Exercise aim: Using the data beneath this instruction, retype only the lines from the one that contains "(gpus : list string) : CounterInfo.t" down to the one that contains "(** A native", both included, exactly as they appear.

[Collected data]
* * * * *
Definition native (machine_name : string) (stable_id : Z) (source_name : string)
    (gpus : list string) : CounterInfo.t :=
  CounterInfo.mk machine_name (Some stable_id) (Some source_name) [source_name]
    machine_name "Group" machine_name CounterVisibility.NOVICE "cycles"
    None gpus.

Definition derived (machine_name : string) (stable_id : Z)
    (visibility : CounterVisibility.t) (equation : Tree) (gpus : list string)
  : CounterInfo.t :=
  CounterInfo.mk machine_name (Some stable_id) None []
    machine_name "Group" machine_name visibility "cycles"
    (Some equation) gpus.

(** A native counter whose source name no slot of [layout] carries. *)
Definition orphan := native "MaliOrphan" 7 "NO_SUCH_SLOT" ["Mali-G78"; "Mali-G715"].

Definition frag := native "MaliFragActive" 1 "FRAG_ACTIVE" ["Mali-G78"; "Mali-G715"].
Definition tiler := native "MaliTilerActive" 2 "TILER_ACTIVE" ["Mali-G78"; "Mali-G715"].

End Examples.

Module Examples2.

(** The view [from_db] builds for [Examples.orphan]. *)
Definition orphan_view : CounterView.t :=
  CounterView.mk None 0 1 None "MaliOrphan" 7 "MaliOrphan" "Group" "MaliOrphan"
    CounterVisibility.NOVICE "cycles" None None None (Some "NO_SUCH_SLOT").

(** The view [from_db] builds for [Examples.frag] on the product with the
    asynchronous clock. *)
Definition frag_view : CounterView.t :=
  CounterView.mk (Some HardwareBlockType.SHADER_CORE) 4 1
    (Some CounterClockDomain.SHADER_CORE) "MaliFragActive" 1 "MaliFragActive"
    "Group" "MaliFragActive" CounterVisibility.NOVICE "cycles" None None None
    (Some "FRAG_ACTIVE").

End Examples2.

(** What the XML loader guarantees of a counter entry: source-name aliases
    are non-empty ([assert child_node.text]). *)
Definition aliases_nonempty (ci : CounterInfo.t) : Prop :=
  forall a, In a (CounterInfo.source_name_aliases ci) -> truthy_str a = true.

(** The names [from_db] tries against the layout, in order. *)
Definition source_names (ci : CounterInfo.t) : list string :=
  (match CounterInfo.source_name ci with
   | Some sn => [sn]
   | None => []
   end ++ CounterInfo.source_name_aliases ci)%list.

(** ** Documentation lookup, as a selection rule

    The entries that stand before the first entry naming the key are the
    ones the loop looks at for a default. *)
Section GetInfoRule.
Context {Info : Type} (gpu_support : Info -> list string).
Context (no_default two_defaults : exn).

Definition names_key (key : string) (info : Info) : bool :=
  str_in key (gpu_support info).

Definition is_default (info : Info) : bool :=
  match gpu_support info with [] => true | _ :: _ => false end.

Fixpoint before_match (key : string) (l : list Info) : list Info :=
  match l with
  | [] => []
  | info :: rest =>
      if names_key key info then [] else info :: before_match key rest
  end.

(** Two defaults before any entry naming the key are an assertion failure;
    otherwise the first entry naming the key is returned; failing that,
    the single default; failing that, a [KeyError]. *)
Definition select (key : string) (l : list Info) : result Info :=
  match List.filter is_default (before_match key l) with
  | _ :: _ :: _ => Raise two_defaults
  | defaults =>
      match List.find (names_key key) l with
      | Some info => Ok info
      | None =>
          match defaults with
          | [d] => Ok d
          | _ => Raise no_default
          end
      end
  end.
End GetInfoRule.

Module Examples3.

Definition exact := SemanticGroupInfo.mk "Shader core" "For this product" ["Mali-G78"].
Definition default1 := SemanticGroupInfo.mk "Shader core" "Default" [].
Definition default2 := SemanticGroupInfo.mk "Shader core" "Another default" [].
Definition other := SemanticGroupInfo.mk "Shader core" "For another product" ["Mali-G710"].

Definition infos (l : list SemanticGroupInfo.t) : SemanticGroupInfos.t :=
  SemanticGroupInfos.mk [("Shader core", l)].

End Examples3.

Module Examples4.

Definition entry (machine_name : string) (stable_id : option Z) : CounterInfo.t :=
  CounterInfo.mk machine_name stable_id (Some machine_name) [machine_name]
    machine_name "Group" machine_name CounterVisibility.NOVICE "cycles"
    None ["Mali-G78"].

(** One entry with an ID and two entries, of different machine names,
    without. *)
Definition two_missing : list CounterInfo.t :=
  [entry "MaliA" (Some 0); entry "MaliB" None; entry "MaliC" None].

Definition two_missing_patched : list CounterInfo.t :=
  [entry "MaliA" (Some 0); entry "MaliB" (Some 1); entry "MaliC" (Some 1)].

(** A database in which no entry has an ID yet. *)
Definition none_assigned : list CounterInfo.t := [entry "MaliA" None].

End Examples4.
* * * * *
Output of the exercise:
    (gpus : list string) : CounterInfo.t :=
  CounterInfo.mk machine_name (Some stable_id) (Some source_name) [source_name]
    machine_name "Group" machine_name CounterVisibility.NOVICE "cycles"
    None gpus.

Definition derived (machine_name : string) (stable_id : Z)
    (visibility : CounterVisibility.t) (equation : Tree) (gpus : list string)
  : CounterInfo.t :=
  CounterInfo.mk machine_name (Some stable_id) None []
    machine_name "Group" machine_name visibility "cycles"
    (Some equation) gpus.

(** A native counter whose source name no slot of [layout] carries. *)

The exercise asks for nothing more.